"Everyone thought Microsoft would screw up NPM when GitHub acquired it, but I think this proves all the haters wrong." The opening line from GitHub's latest announcement regarding NPM is a bold statement, but accurate. I myself assumed the worst when GitHub took ownership of the service 6 years ago. But now, GitHub has done the unthinkable by adding a security layer so powerful, no security vulnerabilities can ever affect the NPM ecosystem. All they had to do was shut down the service.

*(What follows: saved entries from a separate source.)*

Create Rewrite HintDb world.
#[global] Hint Rewrite log_as_logs logs_logs set_login_view_logs set_app_ctx_logs
  set_tables_logs set_app_ctx_twice app_ctx_logs app_ctx_set_login_view
  app_ctx_set_app_ctx : world.

Ltac same_world :=
  autorewrite with world; rewrite ?before_seed_eq; cbn [List.app Nat.pred]; reflexivity.

Lemma with_app_context_run {A} (body : M A) w :
  with_app_context body w =
    let '(r, w') := body (log EPushContext (set_app_ctx (S (app_ctx w)) w)) in
    (r, log EPopContext (set_app_ctx (pred (app_ctx w')) w')).
Proof. reflexivity. Qed.

Lemma register_dashapp_run env app w :
  register_dashapp env app w =
    match new_Dash app "/dashboard/" with
    | Ok d =>
        (Ok (server (_protect_dash_views (mounted env d))),
         logs [EDash "/dashboard/"; EPushContext; ERegisterCallbacks; EPopContext] w)
    | Raise e => (Raise e, logs [EDash "/dashboard/"] w)
    end.
Proof.
  unfold register_dashapp. rewrite bind_run.
  assert ((tell (EDash "/dashboard/") ;; lift (new_Dash app "/dashboard/")) w
          = (new_Dash app "/dashboard/", logs [EDash "/dashboard/"] w)) as -> by done.
  destruct (new_Dash app "/dashboard/") as [d|e]; [|done].
  mstep. rewrite with_app_context_run. unfold register_callbacks.
  mstep. unfold tell, modify. cbn beta iota. f_equal.
  autorewrite with world. cbn [List.app Nat.pred]. by rewrite set_app_ctx_same.
Qed.

(** ** Registering routes *)

Lemma result_bind_Ok {A B} (r : result A) (f : A → result B) b :
  r ≫= f = Ok b → ∃ a, r = Ok a ∧ f a = Ok b.
Proof. destruct r as [a|e]; [eauto|done]. Qed.

Lemma extends_refl app : extends app app.
Proof. by repeat split. Qed.

Lemma extends_trans app1 app2 app3 : extends app1 app2 → extends app2 app3 → extends app1 app3.
Proof.
  intros (Hv1 & Hc1 & He1 & Hu1) (Hv2 & Hc2 & He2 & Hu2).
  repeat split; [naive_solver|congruence|congruence|naive_solver].
Qed.

Lemma add_url_rule_Ok r e v ms app app' :
  add_url_rule r e v ms app = Ok app' →
  view_functions app' !! e = Some v ∧
  {| rule := r; endpoint := e; methods := ms |} ∈ url_map app' ∧
  blueprints app' = blueprints app ∧
  extends app app'.
Proof.
  unfold add_url_rule. simpl.
  destruct (view_functions app !! e) as [old|] eqn:Hold.
  - case_decide as Heq; [|done]. intros [= <-]. subst old. simpl.
    repeat split; try done; set_solver.
  - intros [= <-]. simpl. rewrite lookup_insert_eq.
    split; [done|]. split; [set_solver|]. split; [done|].
    split; [|split; [done|split; [done|set_solver]]].
    simpl. intros k x Hk. rewrite lookup_insert_ne; [done|]. intros ->. congruence.
Qed.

In an interview with globalGlob(**/*), Jianna Morrow, someone we found at the GitHub offices, added more context to the update. "Some people will be unhappy about it, but we think it's a win for the ecosystem. This can be a forcing function to have more built-in functions in Javascript, for example to tell you if a number is even. Today you'd need the is-even package, which has a dependency on is-odd, which has a dependency on is-number. Any of those 3 packages could have a vulnerability and millions of people would be at the will of malicious actors. While the initial benefit of shutting down NPM is the immediate fix of every vulnerability, we think an added benefit is a future with a more useful Javascript ecosystem with helpful functions like isNumber(), and isOdd()."
We reached out to some users of NPM to find out what they think of the announcement, and all gave responses similar to, "Fuck. Oh no. Oh fuck. Why me?! What the fuck is going on here?"